Research from many decades has shown that adding registered nurses to a floor results in reduced chance of death for patients, fewer infections, fewer bedsores, fewer medication errors, less nurse burnout, better staff retention and higher patient satisfaction.

Durham emergency nurse Kristin Monesmith said she and her co-workers routinely care for too many patients on the night shift. Monesmith recounted how she was reprimanded recently after she, as the nurse in charge of delegating assignments and maintaining a smooth and efficient flow of care, stopped accepting patients into one of the emergency department “pods.” In the area, she had one staff nurse and two recent graduates who lacked significant experience and a  triage nurse who had to shift from her duty of assigning where patients would go to caring for them. They were tending to 10 patients.

“Every single patient they had was a critical care patient,” Monesmith recalled. “They coded one, they intubated three. All they did was run from one emergency to the next.”

In California, the standard staffing for critical care is two patients per nurse. 

Monesmith’s friend Krista Lee is a trauma nurse from Prospect Hill who works in a busy emergency department. When a trauma case comes, Lee said she shifts from working with emergency medical patients and moves to the area where trauma patients are taken. This leaves the nurses caring for critically ill patients shorthanded. 

She recounted how, on one recent shift, nine trauma patients came in overnight and she had to respond, leaving one coworker alone to care for eight critical care patients.

Other emergency department nurses told similar tales. 

“You have an ICU patient in the emergency department and you’re expected to take care of that ICU patient and three or four other patients, and you’re expected to give them the optimum care,” Jessica Burton, a nurse from Statesville, said. “However, you can’t because you have so much stuff and they’re hollering at you, ‘Get this patient in, get this patient through, get his question to the floor.’ But if there’s no beds on the floor, you’re stuck with four or five patients.”

Fulwilie said that when she started nursing in 1997, she would never have more than three patients in the ICU. 

“Now, I see our new nurses who have five or six patients at a time,” Fulwilie said. “Psych nurses … we’re having to run a unit with 18 and 20 psychotic patients and two nurses and maybe two techs.” 
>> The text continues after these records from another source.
Lemma get_pktstart_max_plus_margin_witness :
  exists d,
    @RecUtil.get_pktstart FloatLaws.exact Demo.collaborators Demo.instances 50 "array1" (Demo.world_at 250000000)
      = (Returned (Some d), Demo.world_at 250000000) /\
    @RecUtil.get_pktstart FloatLaws.exact Demo.collaborators (rev Demo.instances) 50 "array1"
      (Demo.world_at 250000000)
      = (Returned (Some d), Demo.world_at 250000000) /\
    RecUtil.pktstart d = 200 + 50.
Proof.
  apply (@get_pktstart_max_plus_margin FloatLaws.exact Demo.collaborators
           Demo.instances (rev Demo.instances) 50 "array1"
           (Demo.world_at 250000000) [150; 200; 100] 200 250000000).
  - apply Permutation_sym, Permutation_rev.
  - vm_compute. reflexivity.
  - apply list_elem_of_further, list_elem_of_here.
  - intros z Hz. repeat (apply elem_of_cons in Hz as [->|Hz]; [lia|]).
    now apply elem_of_nil in Hz.
  - reflexivity.
  - reflexivity.
  - vm_compute. reflexivity.
  - vm_compute. discriminate.
Defined.

Lemma get_pktstart_skips_inactive_witness :
  @RecUtil.get_pktstart FloatLaws.exact Demo.collaborators ["blpn0/0"; "blpn1/1"; "blpn0/1"] 50 "array1"
    (Demo.world_at 250000000) =
  @RecUtil.get_pktstart FloatLaws.exact Demo.collaborators ["blpn0/0"; "blpn0/1"] 50 "array1"
    (Demo.world_at 250000000) /\
  @RecUtil.get_pktstart FloatLaws.exact Demo.collaborators ["blpn1/1"; "blpn2/0"] 50 "array1"
    (Demo.world_at 250000000) = (Returned None, Demo.world_at 250000000).
Proof.
  pose proof (@get_pktstart_skips_inactive FloatLaws.exact Demo.collaborators
                (Demo.world_at 250000000)) as (_ & Hskip & Hnone).
  split.
  - apply (Hskip ["blpn0/0"] ["blpn0/1"] "blpn1/1" 50 "array1").
    vm_compute. reflexivity.
  - apply Hnone. intros i Hi.
    repeat (apply elem_of_cons in Hi as [->|Hi]; [vm_compute; reflexivity|]).
    now apply elem_of_nil in Hi.
Defined.

Lemma get_pktstart_two_minute_check_witness :
  fst (@RecUtil.get_pktstart FloatLaws.exact Demo.collaborators Demo.instances 50 "array1"
         (Demo.world_at 370000001)) = Returned None /\
  RecUtil.trace (snd (@RecUtil.get_pktstart FloatLaws.exact Demo.collaborators Demo.instances 50 "array1"
                        (Demo.world_at 370000001))) =
  [RecUtil.Alert ":warning: `array1` bad pktstart" "coordinator"] /\
  exists d,
    @RecUtil.get_pktstart FloatLaws.exact Demo.collaborators Demo.instances 50 "array1" (Demo.world_at 370000000)
      = (Returned (Some d), Demo.world_at 370000000) /\
    RecUtil.pktstart d = 250.
Proof.
  destruct (@get_pktstart_two_minute_check FloatLaws.exact Demo.collaborators
              Demo.instances 50 "array1" (Demo.world_at 370000001)
              [150; 200; 100] 200 250 250000000) as (Hfar & _ & _);
    try (vm_compute; reflexivity).
  destruct (@get_pktstart_two_minute_check FloatLaws.exact Demo.collaborators
              Demo.instances 50 "array1" (Demo.world_at 370000000)
              [150; 200; 100] 200 250 250000000) as (_ & _ & Hedge);
    try (vm_compute; reflexivity).
  rewrite Hfar by (vm_compute; reflexivity).
  split; [reflexivity|]. split; [reflexivity|].
  eexists. split; [apply Hedge; vm_compute; reflexivity|reflexivity].
Defined.

(** ** The primary target *)

Section StringFacts.
Import PyStr.

Lemma append_cons a (s t : string) : String a s +:+ t = String a (s +:+ t).
Proof. reflexivity. Qed.

Lemma append_assoc (s t u : string) : (s +:+ t) +:+ u = s +:+ (t +:+ u).
Proof.
  induction s as [|a s IH]; [reflexivity|].
  rewrite !append_cons. now f_equal.
Qed.

Lemma rev_onto_app s t acc :
  rev_onto (s +:+ t) acc = rev_onto t (rev_onto s acc).
Proof.
  revert acc. induction s as [|a s IH]; intros acc; [reflexivity|].
  rewrite append_cons. simpl. apply IH.
Qed.

Lemma rev_onto_acc s acc : rev_onto s acc = rev s +:+ acc.
Proof.
  unfold rev. revert acc.
  induction s as [|a s IH]; intros acc; simpl; [reflexivity|].
  rewrite (IH (String a EmptyString)), IH.
  now rewrite append_assoc.
Qed.

Lemma rev_app s t : rev (s +:+ t) = rev t +:+ rev s.
Proof. unfold rev at 1. now rewrite rev_onto_app, rev_onto_acc. Qed.

Lemma rev_rev s : rev (rev s) = s.
Proof.
  induction s as [|a s IH]; [reflexivity|].
  unfold rev at 2. simpl. rewrite rev_onto_acc, rev_app, IH. reflexivity.
Qed.

Lemma lstrip_by_suffix p s : exists u, s = u +:+ lstrip_by p s.
Proof.
  induction s as [|a s [u IH]]; [now exists EmptyString|]. simpl.
  destruct (p a).
  - exists (String a u). rewrite append_cons. now f_equal.
  - now exists EmptyString.
Qed.

(** [strip] keeps a contiguous part of the string. *)
Lemma strip_by_part p s : exists u v, s = u +:+ strip_by p s +:+ v.
Proof.
  unfold strip_by.
  destruct (lstrip_by_suffix p s) as [u Hu].
  destruct (lstrip_by_suffix p (rev (lstrip_by p s))) as [v Hv].
  exists u, (rev v). rewrite <- rev_app, <- Hv, rev_rev. exact Hu.
Qed.

Lemma prefix_app sub s v :
  String.prefix sub s = true -> String.prefix sub (s +:+ v) = true.
Proof.
  revert s. induction sub as [|a sub IH]; intros s;
    [now destruct (s +:+ v)|].
  destruct s as [|b s]; [discriminate|]. rewrite append_cons. simpl.
  destruct (ascii_dec a b); [apply IH|discriminate].
Qed.

Lemma contains_app_r sub s v :
  contains sub s = true -> contains sub (s +:+ v) = true.
Proof.
  induction s as [|a s IH]; intros Hc.
  - simpl in Hc. rewrite orb_false_r in Hc.
    destruct sub; [|discriminate]. now destruct v.
  - change (String.prefix sub (String a s) || contains sub s = true) in Hc.
    rewrite append_cons.
    change (String.prefix sub (String a (s +:+ v))
            || contains sub (s +:+ v) = true).
    rewrite <- append_cons.
    apply orb_true_iff in Hc as [Hp|Hc]; apply orb_true_iff.
    + left. now apply prefix_app.
    + right. now apply IH.
Qed.

Lemma contains_app_l sub u s :
  contains sub s = true -> contains sub (u +:+ s) = true.
Proof.
  intros Hc. induction u as [|a u IH]; [exact Hc|].
  rewrite append_cons.
  change (String.prefix sub (String a (u +:+ s))
          || contains sub (u +:+ s) = true).
  rewrite IH. apply orb_true_r.
Qed.

Lemma contains_strip_by sub p s :
  contains sub s = false -> contains sub (strip_by p s) = false.
Proof.
  intros Hs. destruct (contains sub (strip_by p s)) eqn:E; [|reflexivity].
  destruct (strip_by_part p s) as (u & v & Hpart).
  rewrite Hpart in Hs.
  now rewrite (contains_app_l _ _ _ (contains_app_r _ _ v E)) in Hs.
Qed.
End StringFacts.

Section TargetFacts.
Import RecUtil.
Context `{PyFloat}.

(** C7. With both timestamps stored as numbers: for the target value
    "J0918-1205 | Hyd A, radec, 9:18:05.28, -12:05:48.9", length 68
    and a target that is not stale, [get_primary_target] returns the
    name "J0918-1205", the RA string "9:18:05.28" and the Dec string
    "-12:05:48.9"; for a stored target string without "radec" it
    returns [None]; and when the target's timestamp is less than the
    end of the last track minus 5 it returns [None] whatever is
    stored as the target. *)
Theorem get_primary_target_cases (array : string) (w : world)
    (target_ts last_track_end : float) :
  float_arg (kv (db w) !! (array +:+ ":last-target")) = Returned target_ts ->
  float_arg (kv (db w) !! (array +:+ ":last-track-end"))
    = Returned last_track_end ->
  let stale := flt target_ts (fsub last_track_end (F_of_Z 5)) in
  (stale = false ->
   kv (db w) !! (array +:+ ":target")
     = Some "J0918-1205 | Hyd A, radec, 9:18:05.28, -12:05:48.9" ->
   get_primary_target array 68 "|" w =
   (Returned (Some {| target := "J0918-1205";
                      ra := "9:18:05.28";
                      dec := "-12:05:48.9" |}), w)) /\
  (forall (s : string) (length : Z) (delimiter : string),
     stale = false ->
     kv (db w) !! (array +:+ ":target") = Some s ->
     PyStr.contains "radec" s = false ->
     get_primary_target array length delimiter w = (Returned None, w)) /\
  (forall (length : Z) (delimiter : string),
     stale = true ->
     get_primary_target array length delimiter w = (Returned None, w)).
Proof.
  intros Ets Ete stale. subst stale.
  split; [|split].
  - intros Hfresh Et.
    unfold get_primary_target, mbind, M_bind, bind, r_get, lift.
    rewrite Ets, Ete, Hfresh, Et. reflexivity.
  - intros s length delimiter Hfresh Et Hno.
    unfold get_primary_target, mbind, M_bind, bind, r_get, lift.
    rewrite Ets, Ete, Hfresh, Et.
    change (Out.of_option AttributeError (Some s)) with (Returned s).
    cbv iota beta.
    unfold PyStr.strip_chars.
    now rewrite (contains_strip_by "radec" _ s Hno).
  - intros length delimiter Hstale.
    unfold get_primary_target, mbind, M_bind, bind, r_get, lift.
    rewrite Ets, Ete, Hstale. reflexivity.
Qed.
End TargetFacts.

Lemma get_primary_target_cases_witness :
  @RecUtil.get_primary_target FloatLaws.exact "array1" 68 "|"
    (Demo.world_at 0) =
  (Returned (Some {| RecUtil.target := "J0918-1205";
                     RecUtil.ra := "9:18:05.28";
                     RecUtil.dec := "-12:05:48.9" |}), Demo.world_at 0).
Proof.
  apply (@get_primary_target_cases FloatLaws.exact "array1" (Demo.world_at 0)
           (1000 # 1)%Q (900 # 1)%Q); vm_compute; reflexivity.
Defined.

(** ** Publications of [record] *)

Section RecordFacts.
Import RecUtil.
Context `{PyFloat} `{!Collaborators}.

Lemma bind_run {A B : Type} (c : M A) (k : A -> M B) w :
  (x ← c; k x) w =
  match c w with
  | (Returned a, w1) => k a w1
  | (Raised e, w1) => (Raised e, w1)
  end.
Proof. reflexivity. Qed.

Lemma publishes_refl w : publishes w w [].
Proof. exists []. split; [now rewrite app_nil_r|reflexivity]. Qed.

Lemma publishes_trans w w1 w2 k1 k2 :
  publishes w w1 k1 -> publishes w1 w2 k2 -> publishes w w2 (k1 ++ k2).
Proof.
  intros (n1 & E1 & P1) (n2 & E2 & P2). exists (n1 ++ n2)%list. split.
  - now rewrite E2, E1, app_assoc.
  - unfold published in *. now rewrite omap_app, P1, P2.
Qed.

Lemma publishes_quiet w w1 w2 ks :
  publishes w w1 ks -> publishes w1 w2 [] -> publishes w w2 ks.
Proof.
  intros H1 H2. rewrite <- (app_nil_r ks). eapply publishes_trans; eassumption.
Qed.

Lemma publishes_emit w w1 ks e :
  publishes w w1 ks ->
  publishes w (snd (emit e w1)) (ks ++ from_option (fun k => [k]) [] (published_key e)).
Proof.
  intros H1. eapply publishes_trans; [exact H1|].
  exists [e]. split; [reflexivity|].
  unfold published. simpl. now destruct (published_key e).
Qed.

Lemma sleep_quiet d w : publishes w (sleep d w) [].
Proof.
  unfold sleep. destruct (d <? 0); [apply publishes_refl|].
  now exists [Sleep d].
Qed.

(** Reading the target changes nothing. *)
Lemma get_primary_target_reads array length delimiter w :
  snd (get_primary_target array length delimiter w) = w.
Proof.
  unfold get_primary_target, mbind, M_bind, bind, r_get, lift, mret, M_ret, ret.
  repeat case_match; simplify_eq; reflexivity.
Qed.

Lemma retry_loop_quiet (truthy : option target_data -> bool) k delay
    array length delimiter w :
  publishes w
    (snd (Util.retry_loop truthy sleep k delay
            (get_primary_target array length delimiter) w)) [].
Proof.
  revert w. induction k as [|k IH]; intros w; simpl; [apply publishes_refl|].
  pose proof (get_primary_target_reads array length delimiter w) as Hr.
  destruct (get_primary_target array length delimiter w) as [[v|e] w1];
    simpl in Hr; subst w1.
  - destruct (truthy v); [apply publishes_refl|].
    eapply publishes_quiet; [apply sleep_quiet|apply IH].
  - destruct (is_Exception e); [apply IH|apply publishes_refl].
Qed.

Lemma get_pktstart_quiet instances margin array w :
  publishes w (snd (get_pktstart instances margin array w)) [].
Proof.
  unfold get_pktstart, mbind, M_bind, bind, get_db, lift, utcnow, mret,
    M_ret, ret.
  repeat case_match; simplify_eq; try apply publishes_refl.
  unfold emit in *. simplify_eq. now eexists [_].
Qed.

Lemma try_except_reads {A : Type} (c : M A) :
  (forall w, snd (c w) = w) -> forall w, snd (try_except c w) = w.
Proof.
  intros Hc w. unfold try_except. specialize (Hc w).
  destruct (c w) as [[a|e] w1]; simpl in *; subst; [reflexivity|].
  now destruct (is_Exception e).
Qed.

Lemma centre_freq_reads array w : snd (centre_freq array w) = w.
Proof.
  apply try_except_reads. clear w. intros w.
  unfold mbind, M_bind, bind, r_get, lift, mret, M_ret, ret.
  repeat case_match; simplify_eq; reflexivity.
Qed.

Lemma bandwidth_reads array w : snd (bandwidth array w) = w.
Proof.
  apply try_except_reads. clear w. intros w.
  unfold mbind, M_bind, bind, r_get, lift, mret, M_ret, ret.
  repeat case_match; simplify_eq; reflexivity.
Qed.

(** [request_targets] raises and changes nothing. *)
Lemma request_targets_raises array ts target ra_deg dec_deg w :
  exists e, request_targets array ts target ra_deg dec_deg w = (Raised e, w).
Proof.
  unfold request_targets. rewrite bind_run.
  unfold obs_band at 1. rewrite bind_run. unfold lift at 1.
  destruct (last_char array) as [n|e]; [|now exists e].
  unfold r_get at 1. rewrite bind_run.
  pose proof (centre_freq_reads array w) as Hc.
  destruct (centre_freq array w) as [[cf|e] w1]; simpl in Hc; subst w1;
    [|now exists e].
  rewrite bind_run.
  pose proof (bandwidth_reads array w) as Hb.
  destruct (bandwidth array w) as [[bw|e] w1]; simpl in Hb; subst w1;
    [|now exists e].
  now exists TypeError.
Qed.

Lemma set_datadir_publishes array pktstart_str sb w :
  fst (set_datadir array pktstart_str [0; 1] sb w) = Returned tt /\
  publishes w (snd (set_datadir array pktstart_str [0; 1] sb w))
    ["DATADIR"; "DATADIR"].
Proof.
  split; [reflexivity|].
  eexists [_; _]. split.
  - unfold set_datadir, mbind, M_bind, bind, emit. simpl.
    rewrite <- app_assoc. reflexivity.
  - reflexivity.
Qed.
Registered nurses Victoria Williams (l) and Sheree Hayes (r) who both work in North Carolina were in Washington with their nursing school friend Lucy Hudson (middle), who works in Tennessee, to demonstrate for better working conditions for nurses. The women said that too few staff create conditions for medical errors. Photo credit: Rose Hoban

“It’s a patient safety issue by having more patients than you can handle, which is stretching us and [we’re] basically not able to provide the care and the adequate care that they need,” said Victoria Williams, a nurse from Fayetteville. “Because you have so many patients, the patients are kind of neglected in a way, you know?”

Then her friend Lucy Hudson, a nurse from Tennessee, chimed in, “And it’s easy to make mistakes and when that happens they want to come for your license.” 

Chilling effect

Many of the nurses wore t-shirts and carried signs expressing solidarity with RaDonda Vaught, a Nashville-based nurse who was recently found guilty of negligent homicide after she made a medication error that resulted in a patient’s death. (Vaught was sentenced to  three years probation on Friday.)

Hudson, Williams and her nursing school friend Sheree Hayes said the chilling effect of the Vaught prosecution was leading them to reconsider the profession in light of the increased caseloads, which they said set them up for medical errors. 

The women pointed to research that shows that overburdened health care professionals are more prone to errors, especially in health care systems that force nurses to perform workarounds such as creating shortcuts to open electronic medication closets to get things done. That’s what allegedly happened in the Vaught case. 

“That’s why nurses are walking away from this profession, because we’re afraid because of something like that what happened and then we’re the ones to blame,” said Hayes, who works in Charlotte.